### PROVIDED RECORDS:
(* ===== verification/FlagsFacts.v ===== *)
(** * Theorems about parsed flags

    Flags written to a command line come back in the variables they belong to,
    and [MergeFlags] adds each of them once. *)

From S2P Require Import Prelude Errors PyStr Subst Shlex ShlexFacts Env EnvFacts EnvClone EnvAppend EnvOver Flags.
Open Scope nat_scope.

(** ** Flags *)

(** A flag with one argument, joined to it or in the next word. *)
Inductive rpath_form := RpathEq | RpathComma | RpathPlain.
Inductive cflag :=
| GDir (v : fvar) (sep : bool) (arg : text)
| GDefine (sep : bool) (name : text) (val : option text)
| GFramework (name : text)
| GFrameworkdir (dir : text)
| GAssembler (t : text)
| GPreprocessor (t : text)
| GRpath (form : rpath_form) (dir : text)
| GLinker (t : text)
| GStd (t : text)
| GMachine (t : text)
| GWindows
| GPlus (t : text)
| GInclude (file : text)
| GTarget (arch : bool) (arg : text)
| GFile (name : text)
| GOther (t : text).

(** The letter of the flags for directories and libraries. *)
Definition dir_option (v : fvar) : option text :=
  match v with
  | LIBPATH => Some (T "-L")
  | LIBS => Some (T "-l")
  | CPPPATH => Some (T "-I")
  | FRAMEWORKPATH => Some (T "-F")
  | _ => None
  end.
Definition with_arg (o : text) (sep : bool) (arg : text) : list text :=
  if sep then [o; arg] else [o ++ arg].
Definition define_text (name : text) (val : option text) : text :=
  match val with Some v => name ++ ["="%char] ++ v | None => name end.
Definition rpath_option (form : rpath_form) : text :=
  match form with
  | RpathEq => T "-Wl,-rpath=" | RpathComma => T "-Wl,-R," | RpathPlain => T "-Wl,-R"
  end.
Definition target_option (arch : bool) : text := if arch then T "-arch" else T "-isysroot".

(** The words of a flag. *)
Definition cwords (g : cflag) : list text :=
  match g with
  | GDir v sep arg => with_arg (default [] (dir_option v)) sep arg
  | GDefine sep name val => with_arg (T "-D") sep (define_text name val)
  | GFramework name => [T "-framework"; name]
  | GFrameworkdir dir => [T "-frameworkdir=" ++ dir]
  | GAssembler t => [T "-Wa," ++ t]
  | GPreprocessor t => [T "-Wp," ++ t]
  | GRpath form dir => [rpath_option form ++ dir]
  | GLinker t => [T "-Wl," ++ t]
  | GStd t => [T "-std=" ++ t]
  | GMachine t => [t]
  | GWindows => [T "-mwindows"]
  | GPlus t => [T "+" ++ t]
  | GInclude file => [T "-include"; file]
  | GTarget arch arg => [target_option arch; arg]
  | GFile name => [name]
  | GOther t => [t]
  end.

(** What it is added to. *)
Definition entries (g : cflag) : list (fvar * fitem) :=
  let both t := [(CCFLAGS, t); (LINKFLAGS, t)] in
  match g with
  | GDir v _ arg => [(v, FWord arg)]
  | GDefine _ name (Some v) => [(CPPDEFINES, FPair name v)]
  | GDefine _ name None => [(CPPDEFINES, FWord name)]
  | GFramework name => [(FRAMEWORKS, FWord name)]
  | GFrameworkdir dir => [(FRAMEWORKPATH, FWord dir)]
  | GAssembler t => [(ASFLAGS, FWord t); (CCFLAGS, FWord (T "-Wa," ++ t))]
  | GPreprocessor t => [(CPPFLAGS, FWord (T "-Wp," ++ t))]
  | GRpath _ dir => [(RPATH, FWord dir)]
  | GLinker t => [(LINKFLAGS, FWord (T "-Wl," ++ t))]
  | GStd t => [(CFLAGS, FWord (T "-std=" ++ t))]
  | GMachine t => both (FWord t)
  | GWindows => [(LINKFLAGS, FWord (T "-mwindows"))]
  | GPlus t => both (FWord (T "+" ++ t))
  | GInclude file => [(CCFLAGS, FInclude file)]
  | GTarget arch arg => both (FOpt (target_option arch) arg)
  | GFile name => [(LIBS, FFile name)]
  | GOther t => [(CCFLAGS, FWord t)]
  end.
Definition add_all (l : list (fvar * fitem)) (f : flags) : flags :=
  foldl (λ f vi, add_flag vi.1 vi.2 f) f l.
---
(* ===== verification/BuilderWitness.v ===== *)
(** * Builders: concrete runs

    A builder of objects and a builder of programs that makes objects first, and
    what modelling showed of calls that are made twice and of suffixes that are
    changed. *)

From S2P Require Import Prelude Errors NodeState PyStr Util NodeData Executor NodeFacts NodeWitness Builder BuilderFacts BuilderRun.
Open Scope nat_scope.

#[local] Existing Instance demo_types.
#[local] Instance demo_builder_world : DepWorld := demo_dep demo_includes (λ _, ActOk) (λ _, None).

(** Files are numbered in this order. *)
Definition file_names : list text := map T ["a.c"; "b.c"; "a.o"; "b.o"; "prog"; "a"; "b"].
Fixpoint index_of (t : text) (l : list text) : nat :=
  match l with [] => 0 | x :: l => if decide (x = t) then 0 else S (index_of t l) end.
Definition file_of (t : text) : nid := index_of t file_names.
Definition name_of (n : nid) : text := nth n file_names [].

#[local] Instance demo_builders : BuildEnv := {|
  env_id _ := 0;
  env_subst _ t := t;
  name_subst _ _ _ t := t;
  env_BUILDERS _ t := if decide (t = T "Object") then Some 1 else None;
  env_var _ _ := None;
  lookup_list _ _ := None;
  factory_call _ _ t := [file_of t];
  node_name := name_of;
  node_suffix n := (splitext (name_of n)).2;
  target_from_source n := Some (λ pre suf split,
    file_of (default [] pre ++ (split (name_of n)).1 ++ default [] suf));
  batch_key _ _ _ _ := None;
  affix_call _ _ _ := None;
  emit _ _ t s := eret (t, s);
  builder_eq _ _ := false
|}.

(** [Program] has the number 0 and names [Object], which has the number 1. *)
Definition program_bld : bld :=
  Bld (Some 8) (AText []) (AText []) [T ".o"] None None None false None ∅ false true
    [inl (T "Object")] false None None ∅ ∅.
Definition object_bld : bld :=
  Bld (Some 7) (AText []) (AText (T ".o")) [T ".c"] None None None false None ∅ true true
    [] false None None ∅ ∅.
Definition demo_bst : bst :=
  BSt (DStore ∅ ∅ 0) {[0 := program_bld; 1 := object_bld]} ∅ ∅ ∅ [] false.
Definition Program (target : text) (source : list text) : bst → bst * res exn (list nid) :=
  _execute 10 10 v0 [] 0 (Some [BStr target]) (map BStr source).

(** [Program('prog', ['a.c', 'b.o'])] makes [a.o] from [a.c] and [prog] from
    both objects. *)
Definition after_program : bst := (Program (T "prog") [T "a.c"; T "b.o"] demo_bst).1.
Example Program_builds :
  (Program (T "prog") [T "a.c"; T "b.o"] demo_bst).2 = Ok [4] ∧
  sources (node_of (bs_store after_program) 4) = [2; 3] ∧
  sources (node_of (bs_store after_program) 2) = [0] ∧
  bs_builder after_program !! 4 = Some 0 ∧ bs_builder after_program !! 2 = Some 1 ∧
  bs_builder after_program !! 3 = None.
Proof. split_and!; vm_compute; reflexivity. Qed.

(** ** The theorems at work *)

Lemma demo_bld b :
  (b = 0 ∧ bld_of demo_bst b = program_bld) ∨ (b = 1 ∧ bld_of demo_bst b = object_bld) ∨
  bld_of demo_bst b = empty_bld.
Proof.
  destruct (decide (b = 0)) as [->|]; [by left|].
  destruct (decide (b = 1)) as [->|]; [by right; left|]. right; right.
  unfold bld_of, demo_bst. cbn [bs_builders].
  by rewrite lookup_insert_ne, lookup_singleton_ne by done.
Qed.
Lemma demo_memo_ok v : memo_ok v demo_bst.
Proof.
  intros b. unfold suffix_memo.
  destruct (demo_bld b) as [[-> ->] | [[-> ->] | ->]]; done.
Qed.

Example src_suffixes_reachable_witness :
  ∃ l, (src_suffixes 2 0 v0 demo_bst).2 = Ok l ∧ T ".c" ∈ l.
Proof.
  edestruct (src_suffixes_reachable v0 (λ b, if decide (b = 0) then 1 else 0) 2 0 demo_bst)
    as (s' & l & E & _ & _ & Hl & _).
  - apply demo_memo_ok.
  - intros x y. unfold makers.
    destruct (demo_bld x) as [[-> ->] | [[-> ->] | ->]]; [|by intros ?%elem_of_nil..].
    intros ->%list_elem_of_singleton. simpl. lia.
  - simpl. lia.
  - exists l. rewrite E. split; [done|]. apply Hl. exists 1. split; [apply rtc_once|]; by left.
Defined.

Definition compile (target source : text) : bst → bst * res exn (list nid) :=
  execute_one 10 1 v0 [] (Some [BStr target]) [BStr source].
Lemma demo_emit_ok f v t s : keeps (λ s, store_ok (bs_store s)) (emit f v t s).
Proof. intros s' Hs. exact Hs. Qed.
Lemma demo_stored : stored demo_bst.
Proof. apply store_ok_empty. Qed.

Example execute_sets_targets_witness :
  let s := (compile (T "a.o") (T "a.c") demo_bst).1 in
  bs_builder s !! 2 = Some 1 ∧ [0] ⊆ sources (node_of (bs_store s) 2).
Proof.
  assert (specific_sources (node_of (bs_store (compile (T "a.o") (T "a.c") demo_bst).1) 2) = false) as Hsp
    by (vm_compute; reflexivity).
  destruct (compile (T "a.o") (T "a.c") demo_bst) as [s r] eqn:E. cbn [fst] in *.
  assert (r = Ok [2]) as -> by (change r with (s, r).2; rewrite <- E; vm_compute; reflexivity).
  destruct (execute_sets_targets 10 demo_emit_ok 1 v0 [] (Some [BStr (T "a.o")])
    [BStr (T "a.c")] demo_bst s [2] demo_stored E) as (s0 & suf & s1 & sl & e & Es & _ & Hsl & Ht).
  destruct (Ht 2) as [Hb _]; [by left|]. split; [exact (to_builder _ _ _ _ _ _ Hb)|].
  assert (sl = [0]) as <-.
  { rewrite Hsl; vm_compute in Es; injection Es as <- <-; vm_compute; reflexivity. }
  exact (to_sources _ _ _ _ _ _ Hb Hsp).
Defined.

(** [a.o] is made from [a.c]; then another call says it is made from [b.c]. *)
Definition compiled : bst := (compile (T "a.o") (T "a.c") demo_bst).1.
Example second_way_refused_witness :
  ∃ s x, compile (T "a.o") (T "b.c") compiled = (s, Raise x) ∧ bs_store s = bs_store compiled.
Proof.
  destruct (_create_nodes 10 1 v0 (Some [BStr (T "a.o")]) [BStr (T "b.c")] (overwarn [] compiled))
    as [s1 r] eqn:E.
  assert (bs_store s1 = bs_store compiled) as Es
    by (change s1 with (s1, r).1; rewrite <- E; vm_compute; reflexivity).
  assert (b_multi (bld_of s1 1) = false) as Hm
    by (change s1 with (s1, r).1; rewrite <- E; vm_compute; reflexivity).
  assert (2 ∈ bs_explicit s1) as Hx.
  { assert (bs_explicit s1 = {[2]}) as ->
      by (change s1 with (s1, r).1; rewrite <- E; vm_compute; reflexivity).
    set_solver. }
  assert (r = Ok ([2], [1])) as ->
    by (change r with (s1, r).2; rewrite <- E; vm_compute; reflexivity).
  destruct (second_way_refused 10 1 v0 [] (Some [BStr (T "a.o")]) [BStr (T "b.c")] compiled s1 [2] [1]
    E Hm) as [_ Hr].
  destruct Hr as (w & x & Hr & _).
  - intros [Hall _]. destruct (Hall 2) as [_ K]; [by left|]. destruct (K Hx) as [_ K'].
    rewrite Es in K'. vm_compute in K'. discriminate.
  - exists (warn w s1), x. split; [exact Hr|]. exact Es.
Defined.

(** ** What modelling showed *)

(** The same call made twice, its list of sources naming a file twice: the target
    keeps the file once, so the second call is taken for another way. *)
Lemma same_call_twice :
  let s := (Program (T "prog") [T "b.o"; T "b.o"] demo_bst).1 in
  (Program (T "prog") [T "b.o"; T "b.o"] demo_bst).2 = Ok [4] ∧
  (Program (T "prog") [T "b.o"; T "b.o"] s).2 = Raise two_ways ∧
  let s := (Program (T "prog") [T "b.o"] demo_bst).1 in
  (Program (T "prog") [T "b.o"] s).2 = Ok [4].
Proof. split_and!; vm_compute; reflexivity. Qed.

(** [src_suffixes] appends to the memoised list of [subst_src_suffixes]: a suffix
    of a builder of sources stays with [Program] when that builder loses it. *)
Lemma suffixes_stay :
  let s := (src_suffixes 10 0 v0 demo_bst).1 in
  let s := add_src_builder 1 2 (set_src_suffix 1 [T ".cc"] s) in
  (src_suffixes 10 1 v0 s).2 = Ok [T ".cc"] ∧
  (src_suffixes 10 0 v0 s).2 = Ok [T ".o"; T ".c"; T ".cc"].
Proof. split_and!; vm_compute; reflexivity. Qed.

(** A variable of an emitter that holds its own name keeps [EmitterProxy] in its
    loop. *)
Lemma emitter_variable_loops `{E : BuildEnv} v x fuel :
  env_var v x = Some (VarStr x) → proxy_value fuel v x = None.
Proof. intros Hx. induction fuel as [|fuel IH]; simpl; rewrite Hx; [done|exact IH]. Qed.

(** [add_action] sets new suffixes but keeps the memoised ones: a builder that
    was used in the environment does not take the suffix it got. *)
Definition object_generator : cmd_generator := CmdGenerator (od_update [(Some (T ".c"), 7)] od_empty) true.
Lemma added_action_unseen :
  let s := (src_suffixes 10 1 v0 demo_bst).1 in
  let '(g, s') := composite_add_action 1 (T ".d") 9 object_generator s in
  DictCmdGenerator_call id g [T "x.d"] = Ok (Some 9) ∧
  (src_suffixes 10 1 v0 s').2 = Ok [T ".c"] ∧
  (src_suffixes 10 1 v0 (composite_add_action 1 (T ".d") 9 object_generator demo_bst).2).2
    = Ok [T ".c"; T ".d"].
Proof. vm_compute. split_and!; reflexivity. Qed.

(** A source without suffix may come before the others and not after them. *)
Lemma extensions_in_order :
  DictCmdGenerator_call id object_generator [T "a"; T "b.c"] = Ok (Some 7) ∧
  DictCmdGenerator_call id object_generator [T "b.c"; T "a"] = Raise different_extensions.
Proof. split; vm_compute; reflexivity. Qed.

### YOUR INSTRUCTIONS:
Extract from the records above the lines from the one containing "both objects. *)" to the one containing "- intros x y. unfold makers.", both lines included, exactly as they appear and with nothing else.

### RESPONSE BOX:
    both objects. *)
Definition after_program : bst := (Program (T "prog") [T "a.c"; T "b.o"] demo_bst).1.
Example Program_builds :
  (Program (T "prog") [T "a.c"; T "b.o"] demo_bst).2 = Ok [4] ∧
  sources (node_of (bs_store after_program) 4) = [2; 3] ∧
  sources (node_of (bs_store after_program) 2) = [0] ∧
  bs_builder after_program !! 4 = Some 0 ∧ bs_builder after_program !! 2 = Some 1 ∧
  bs_builder after_program !! 3 = None.
Proof. split_and!; vm_compute; reflexivity. Qed.

(** ** The theorems at work *)

Lemma demo_bld b :
  (b = 0 ∧ bld_of demo_bst b = program_bld) ∨ (b = 1 ∧ bld_of demo_bst b = object_bld) ∨
  bld_of demo_bst b = empty_bld.
Proof.
  destruct (decide (b = 0)) as [->|]; [by left|].
  destruct (decide (b = 1)) as [->|]; [by right; left|]. right; right.
  unfold bld_of, demo_bst. cbn [bs_builders].
  by rewrite lookup_insert_ne, lookup_singleton_ne by done.
Qed.
Lemma demo_memo_ok v : memo_ok v demo_bst.
Proof.
  intros b. unfold suffix_memo.
  destruct (demo_bld b) as [[-> ->] | [[-> ->] | ->]]; done.
Qed.

Example src_suffixes_reachable_witness :
  ∃ l, (src_suffixes 2 0 v0 demo_bst).2 = Ok l ∧ T ".c" ∈ l.
Proof.
  edestruct (src_suffixes_reachable v0 (λ b, if decide (b = 0) then 1 else 0) 2 0 demo_bst)
    as (s' & l & E & _ & _ & Hl & _).
  - apply demo_memo_ok.
  - intros x y. unfold makers.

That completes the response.